Guido Cantelli’s relatively small yet significant legacy of commercial recordings for EMI have been kept alive on CD, chiefly through the label’s Great Recordings of the Twentieth Century series and Testament reissues. EMI Icon’s Cantelli box brings most of these recordings together for the first time in one collection. The only item missing is a rejected 1951 Mendelssohn Italian Symphony that Testament eventually published.
However, the unfinished 1956 Beethoven Fifth is included (Cantelli completed the last three movements before his untimely death in a November 1956 plane crash), as well as the 1954 NBC Symphony Franck D minor, an RCA recording for which EMI owns the rights to the stereo master tape. Disc 9 is given over to an audio documentary portrait by Jon Tolansky featuring brief interview excerpts with musicians who worked under Cantelli’s direction, long stretches of musical examples, and previously unpublished rehearsal snippets that hint at the conductor’s exacting standards and high- strung temperament.
The main question for collectors will concern sound quality. While many of the recordings are represented by their most recent and best-sounding EMI or Testament transfers, certain items, regrettably, are not. Why, for example, opt for the Tchaikovsky “Pathetique” Symphony/Romeo and Juliet coupling in its 1989 EMI Great Recordings transfer rather than the more open and robust-sounding 2004 Testament edition? Why use EMI’s 1989 Brahms Third transfer, so less vivid in comparison with Testament’s 1999 edition?
Similarly, the 1994 EMI Artist Profile Franck Symphony remastering yields to the version Testament brought out in a collection of Cantelli’s complete NBC Symphony commercial releases. Not that these earlier transfers sound bad—in fact, they’re perfectly acceptable, yet their upgrades ought to have been used.

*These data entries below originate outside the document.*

(* ===== verification/Voice.v ===== *)
(** * Voice: joining and leaving voice ([channel/voice.go])

    Joining binds a user to a voice channel through three parts at once: the
    session manager, the connection coordinator and the published state.  The
    first two are the voice runtime of the world; other goroutines use them at
    any time, so every access first lets them act ([others]), the runtime commit
    at the publication and what follows it included.  The checks of a command
    run against what it reads; its runtime commit compares and swaps.

    The source's clocks, random bytes and HKDF are the environment. *)

From S2P Require Import Prelude Packet Session State StateRing Visibility Rbac Support Cursor Snapshot Lane Connection EventBus Publication Sequencer.
From S2P Require Import Database Stores Installation Identity Idempotency Durable Events Service ChannelService.
From stdpp Require Import base gmap strings list pretty.
From Stdlib Require Import ZArith Ascii.
#[local] Open Scope string_scope.
#[local] Open Scope list_scope.
#[local] Open Scope Z_scope.

Module Voice.
Import State StateRing Visibility Etag Snapshot EventBus Publication Sequencer Database Identity Idempotency Durable Events Service.
Import Connection (ConnectionCoordinator, ControlConnectionRef, r_ID, r_UserID, r_Generation, ConnError, VoiceAuthorityStage, VoiceAuthorityCommit, cm_Current, cm_Drain, cm_Cleanup, cm_Release).
Import Packet (ProtoError, zero_id).
Import Session (SessionInfo, mkInfo, i_ID, i_UserID, i_Encrypted, i_MasterKey, i_ExpiresAt, Drain, Cleanup).
Import Stores.Tx (StoreEnv, Act, fault, clock, gen, tx_db, tx_step, next_step).
#[local] Open Scope mutation_scope.

Inductive VoiceError :=
  | ErrVoiceNotConnected | ErrVoiceNotChannel | ErrVoiceFull | ErrVoiceExpectedRequired | ErrVoiceStale | ErrVoiceNotOwner | ErrVoiceCreateRateLimit
  | ErrTargetNotFound | ErrOfConnection (e : ConnError) | ErrOfProtocol (e : ProtoError).

(** ** The budget of new sessions *)

(** Times are milliseconds. *)
Definition voiceCreateWindow : Z := 60000.
Definition voiceCreateLimit : Z := 10.
Definition voiceCreateKeyCap : Z := 8192.
(** The zero [time.Time] as [UnixMilli]. *)
Definition zero_time : Z := -62135596800000.

Definition voiceCreateKey : Type := Z * string.
Record voiceCreateLimiter := mkLimiter { li_entries : gmap voiceCreateKey (list Z) }.
Definition newVoiceCreateLimiter : voiceCreateLimiter := mkLimiter ∅.
Fixpoint drop_expired (cutoff : Z) (entries : list Z) : list Z :=
  match entries with e :: rest => if e <=? cutoff then drop_expired cutoff rest else entries | [] => [] end.
Definition pruneExpiredLocked (m : gmap voiceCreateKey (list Z)) (cutoff : Z) : gmap voiceCreateKey (list Z) :=
  filter (fun kv => match last kv.2 with Some e => cutoff <? e | None => false end = true) m.
Definition Allow (l : voiceCreateLimiter) (userID : Z) (sourceIP : string) (now : Z) : bool * voiceCreateLimiter :=
  if (userID <=? 0) || (now =? zero_time) then (false, l)
  else
    let key := (userID, sourceIP) in
    let cutoff := now - voiceCreateWindow in
    let m := li_entries l in
    let entries := drop_expired cutoff (default [] (m !! key)) in
    let empty := bool_decide (entries = []) in
    let m := if empty then delete key m else m in
    let full (m : gmap voiceCreateKey (list Z)) := empty && (voiceCreateKeyCap <=? Z.of_nat (size m)) in
    let m := if full m then pruneExpiredLocked m cutoff else m in
    if full m then (false, mkLimiter m)
    else if voiceCreateLimit <=? len entries then (false, mkLimiter (<[key := entries]> m))
    else (true, mkLimiter (<[key := entries ++ [now]]> m)).

(** ** The voice runtime *)

Record Runtime := mkRuntime { rt_co : ConnectionCoordinator; rt_mgr : Session.World; rt_limiter : voiceCreateLimiter }.

(** By the step that asks: what other goroutines did to the runtime before it,
    the manager's clocks, what happens between its critical sections, and the
    random draws. *)
Class VoiceEnv := {
  others : nat -> Runtime -> Runtime; mgr_now : nat -> Z; mgr_clock : nat -> Z; mgr_between : nat -> Session.World -> Session.World;
  drawn_id : nat -> option SessionID; drawn_key : nat -> option bytes; revoke_now : Z
}.

(** The loop of the commit that [PrepareVoiceAccessLoss] returns. *)
Fixpoint revoke_all (now : Z) (plans : list (VoiceAuthority * string)) (c : ConnectionCoordinator) (w : Session.World) (drains : list Connection.ReturnDrain)
    (cleanups : list Cleanup) : ConnectionCoordinator * Session.World * option (list Cleanup) :=
  let drain_all c w := fold_left (fun cw d => Connection.run_return_drain cw.1 cw.2 d) drains (c, w) in
  match plans with
  | [] => (drain_all c w, Some cleanups)
  | (a, _) :: plans =>
      match Connection.BeginVoiceRevokeForPublicationWithGate c a (Some w) now with
      | (Err _, w', c) => (drain_all c (default w w'), None)
      | (Ok None, w', c) => revoke_all now plans c (default w w') drains cleanups
      | (Ok (Some (_, d, cl)), w', c) => revoke_all now plans c (default w w') (drains ++ [d]) (cleanups ++ option_list cl)
      end
  end.
#[global] Instance coordinator_runtime `{!VoiceEnv} : VoiceRuntime Runtime := {|
  BeginVoiceRevoke plans r :=
    let '(c, w, done) := revoke_all revoke_now plans (rt_co r) (rt_mgr r) [] [] in
    (mkRuntime c w (rt_limiter r), (fun cleanups r => mkRuntime (rt_co r) (fold_left Session.run_cleanup cleanups (rt_mgr r)) (rt_limiter r)) <$> done)
|}.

That said, all of these recordings testify to Cantelli’s superb orchestral control, ear for color and textural clarity, and impeccable taste. This applies as much to the 1950 La Scala Tchaikovsky Fifth as to the 1951-56 Philharmonia Orchestra collaborations. As I wrote in an earlier review, Cantelli may have rode the Philharmonia musicians hard, yet they played like angels for him, notably first-desk soloists such as horn legend Dennis Brain, who shines in the Brahms Third symphony’s third movement, in Mozart’s Musical Joke, and in Ravel’s Pavane for a Dead Princess.
Cantelli admirers already know about the meticulous textural contours and pinpointed nuance of his Debussy and Ravel, or the lilting string work and ideal tempos throughout Beethoven’s Seventh symphony and the approved 1955 Mendelssohn Italian. Some may find the Schumann Fourth a bit severe and driven, but the well-considered details still command attention, such as the busy string figurations that are perfectly balanced in relation to the sustained brass chords.
The booklet notes include discographical information and an informative, insightful essay by Mark Kluge that discusses the Cantelli recordings within the context of his career. Despite my reservations concerning choice of transfers, Cantelli’s artistry and EMI’s budget price surely will attract collectors.